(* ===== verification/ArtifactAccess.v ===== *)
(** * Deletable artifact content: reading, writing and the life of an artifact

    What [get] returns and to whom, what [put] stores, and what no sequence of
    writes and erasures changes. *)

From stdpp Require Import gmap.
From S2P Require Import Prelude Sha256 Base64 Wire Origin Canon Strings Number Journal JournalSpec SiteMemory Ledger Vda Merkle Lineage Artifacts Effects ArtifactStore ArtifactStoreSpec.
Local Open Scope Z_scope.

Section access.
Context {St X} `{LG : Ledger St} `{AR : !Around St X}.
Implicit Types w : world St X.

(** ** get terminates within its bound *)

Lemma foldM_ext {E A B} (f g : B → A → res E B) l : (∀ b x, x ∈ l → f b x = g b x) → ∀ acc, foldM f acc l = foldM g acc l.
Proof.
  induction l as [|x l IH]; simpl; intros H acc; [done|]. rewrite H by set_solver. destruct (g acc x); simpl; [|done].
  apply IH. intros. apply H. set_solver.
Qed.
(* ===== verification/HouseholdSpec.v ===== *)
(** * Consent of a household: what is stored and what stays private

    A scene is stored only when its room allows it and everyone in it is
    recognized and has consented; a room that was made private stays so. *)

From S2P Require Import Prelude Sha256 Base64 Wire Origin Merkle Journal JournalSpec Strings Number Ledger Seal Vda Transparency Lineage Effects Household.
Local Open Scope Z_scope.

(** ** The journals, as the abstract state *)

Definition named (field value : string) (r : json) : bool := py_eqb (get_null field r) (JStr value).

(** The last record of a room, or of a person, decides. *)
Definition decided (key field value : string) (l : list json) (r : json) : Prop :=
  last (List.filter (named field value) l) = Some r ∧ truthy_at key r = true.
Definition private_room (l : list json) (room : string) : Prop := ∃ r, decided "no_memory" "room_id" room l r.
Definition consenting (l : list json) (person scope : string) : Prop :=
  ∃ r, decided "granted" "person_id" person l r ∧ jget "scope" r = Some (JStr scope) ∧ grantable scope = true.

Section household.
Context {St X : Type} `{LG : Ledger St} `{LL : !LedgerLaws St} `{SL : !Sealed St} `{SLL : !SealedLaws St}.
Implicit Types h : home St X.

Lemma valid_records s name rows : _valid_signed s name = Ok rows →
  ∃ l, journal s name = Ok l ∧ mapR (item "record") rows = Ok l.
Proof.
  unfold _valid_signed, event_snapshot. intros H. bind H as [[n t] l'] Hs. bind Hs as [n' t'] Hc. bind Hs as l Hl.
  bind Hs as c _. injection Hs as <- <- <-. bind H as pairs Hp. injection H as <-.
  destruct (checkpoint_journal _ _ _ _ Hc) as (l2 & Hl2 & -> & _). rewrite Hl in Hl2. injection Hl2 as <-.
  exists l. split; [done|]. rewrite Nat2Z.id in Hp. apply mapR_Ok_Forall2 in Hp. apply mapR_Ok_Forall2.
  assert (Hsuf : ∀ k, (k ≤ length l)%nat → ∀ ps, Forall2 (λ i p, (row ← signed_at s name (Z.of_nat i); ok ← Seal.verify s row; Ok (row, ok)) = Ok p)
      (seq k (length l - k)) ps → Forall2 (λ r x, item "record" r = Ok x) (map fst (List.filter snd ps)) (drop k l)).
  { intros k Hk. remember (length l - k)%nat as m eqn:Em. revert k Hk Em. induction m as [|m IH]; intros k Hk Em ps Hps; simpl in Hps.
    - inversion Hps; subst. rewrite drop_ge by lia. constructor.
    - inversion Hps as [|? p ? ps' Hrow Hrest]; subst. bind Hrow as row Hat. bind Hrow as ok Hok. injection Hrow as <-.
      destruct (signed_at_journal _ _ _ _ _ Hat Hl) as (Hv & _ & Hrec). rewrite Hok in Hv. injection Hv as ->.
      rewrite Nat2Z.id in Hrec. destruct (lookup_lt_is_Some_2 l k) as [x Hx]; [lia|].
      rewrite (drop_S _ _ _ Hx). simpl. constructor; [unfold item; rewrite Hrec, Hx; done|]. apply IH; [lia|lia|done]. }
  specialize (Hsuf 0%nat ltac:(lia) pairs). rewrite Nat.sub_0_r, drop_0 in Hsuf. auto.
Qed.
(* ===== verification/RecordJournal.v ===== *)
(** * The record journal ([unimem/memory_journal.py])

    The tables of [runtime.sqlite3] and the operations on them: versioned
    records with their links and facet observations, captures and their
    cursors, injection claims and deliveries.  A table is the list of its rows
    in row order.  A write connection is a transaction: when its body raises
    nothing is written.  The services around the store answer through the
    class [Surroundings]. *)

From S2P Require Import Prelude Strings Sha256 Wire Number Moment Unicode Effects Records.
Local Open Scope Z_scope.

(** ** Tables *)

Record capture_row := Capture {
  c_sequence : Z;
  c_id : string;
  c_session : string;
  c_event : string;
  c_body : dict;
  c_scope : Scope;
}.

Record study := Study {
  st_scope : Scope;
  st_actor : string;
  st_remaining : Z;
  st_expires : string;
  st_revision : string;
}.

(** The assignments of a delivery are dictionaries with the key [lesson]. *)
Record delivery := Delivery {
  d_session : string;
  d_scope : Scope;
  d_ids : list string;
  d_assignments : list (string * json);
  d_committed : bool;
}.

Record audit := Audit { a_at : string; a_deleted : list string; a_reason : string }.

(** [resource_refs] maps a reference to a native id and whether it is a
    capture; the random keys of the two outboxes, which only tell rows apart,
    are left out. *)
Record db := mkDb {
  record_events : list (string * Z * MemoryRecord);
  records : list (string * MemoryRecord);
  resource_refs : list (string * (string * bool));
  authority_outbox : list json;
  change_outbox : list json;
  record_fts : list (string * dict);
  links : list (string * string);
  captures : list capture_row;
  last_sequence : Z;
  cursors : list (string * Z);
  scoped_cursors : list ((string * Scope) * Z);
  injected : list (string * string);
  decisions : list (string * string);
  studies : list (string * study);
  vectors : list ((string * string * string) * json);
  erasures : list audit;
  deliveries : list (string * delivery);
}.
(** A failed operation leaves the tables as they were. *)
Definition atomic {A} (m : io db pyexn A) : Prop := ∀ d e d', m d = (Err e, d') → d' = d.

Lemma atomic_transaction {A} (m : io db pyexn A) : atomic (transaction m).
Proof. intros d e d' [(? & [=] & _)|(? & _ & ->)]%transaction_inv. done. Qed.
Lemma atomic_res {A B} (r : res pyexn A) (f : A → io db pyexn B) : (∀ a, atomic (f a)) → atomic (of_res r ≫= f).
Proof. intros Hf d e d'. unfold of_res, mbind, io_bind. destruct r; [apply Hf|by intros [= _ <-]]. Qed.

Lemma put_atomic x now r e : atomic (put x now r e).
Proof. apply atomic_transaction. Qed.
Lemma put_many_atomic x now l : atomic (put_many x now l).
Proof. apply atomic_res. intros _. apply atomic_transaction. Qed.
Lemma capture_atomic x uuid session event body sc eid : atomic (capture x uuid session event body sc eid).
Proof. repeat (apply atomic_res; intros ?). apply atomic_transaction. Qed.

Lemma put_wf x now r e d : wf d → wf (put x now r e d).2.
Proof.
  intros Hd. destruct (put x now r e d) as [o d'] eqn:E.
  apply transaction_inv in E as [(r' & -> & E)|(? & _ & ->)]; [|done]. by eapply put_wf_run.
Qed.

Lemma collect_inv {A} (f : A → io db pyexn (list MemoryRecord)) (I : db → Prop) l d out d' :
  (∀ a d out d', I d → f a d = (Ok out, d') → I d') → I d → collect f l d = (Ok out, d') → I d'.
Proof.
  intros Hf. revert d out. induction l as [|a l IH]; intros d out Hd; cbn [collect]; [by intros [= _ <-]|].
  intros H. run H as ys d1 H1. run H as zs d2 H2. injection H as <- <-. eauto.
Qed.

◇ ◇ ◇ ◇

Exercise description
Every line above from the line with "st_revision : string;" to the line with "last_sequence : Z;" is wanted, ends included; write them out exactly and add no other line.

Response to the task
  st_revision : string;
}.

(** The assignments of a delivery are dictionaries with the key [lesson]. *)
Record delivery := Delivery {
  d_session : string;
  d_scope : Scope;
  d_ids : list string;
  d_assignments : list (string * json);
  d_committed : bool;
}.

Record audit := Audit { a_at : string; a_deleted : list string; a_reason : string }.

(** [resource_refs] maps a reference to a native id and whether it is a
    capture; the random keys of the two outboxes, which only tell rows apart,
    are left out. *)
Record db := mkDb {
  record_events : list (string * Z * MemoryRecord);
  records : list (string * MemoryRecord);
  resource_refs : list (string * (string * bool));
  authority_outbox : list json;
  change_outbox : list json;
  record_fts : list (string * dict);
  links : list (string * string);
  captures : list capture_row;
  last_sequence : Z;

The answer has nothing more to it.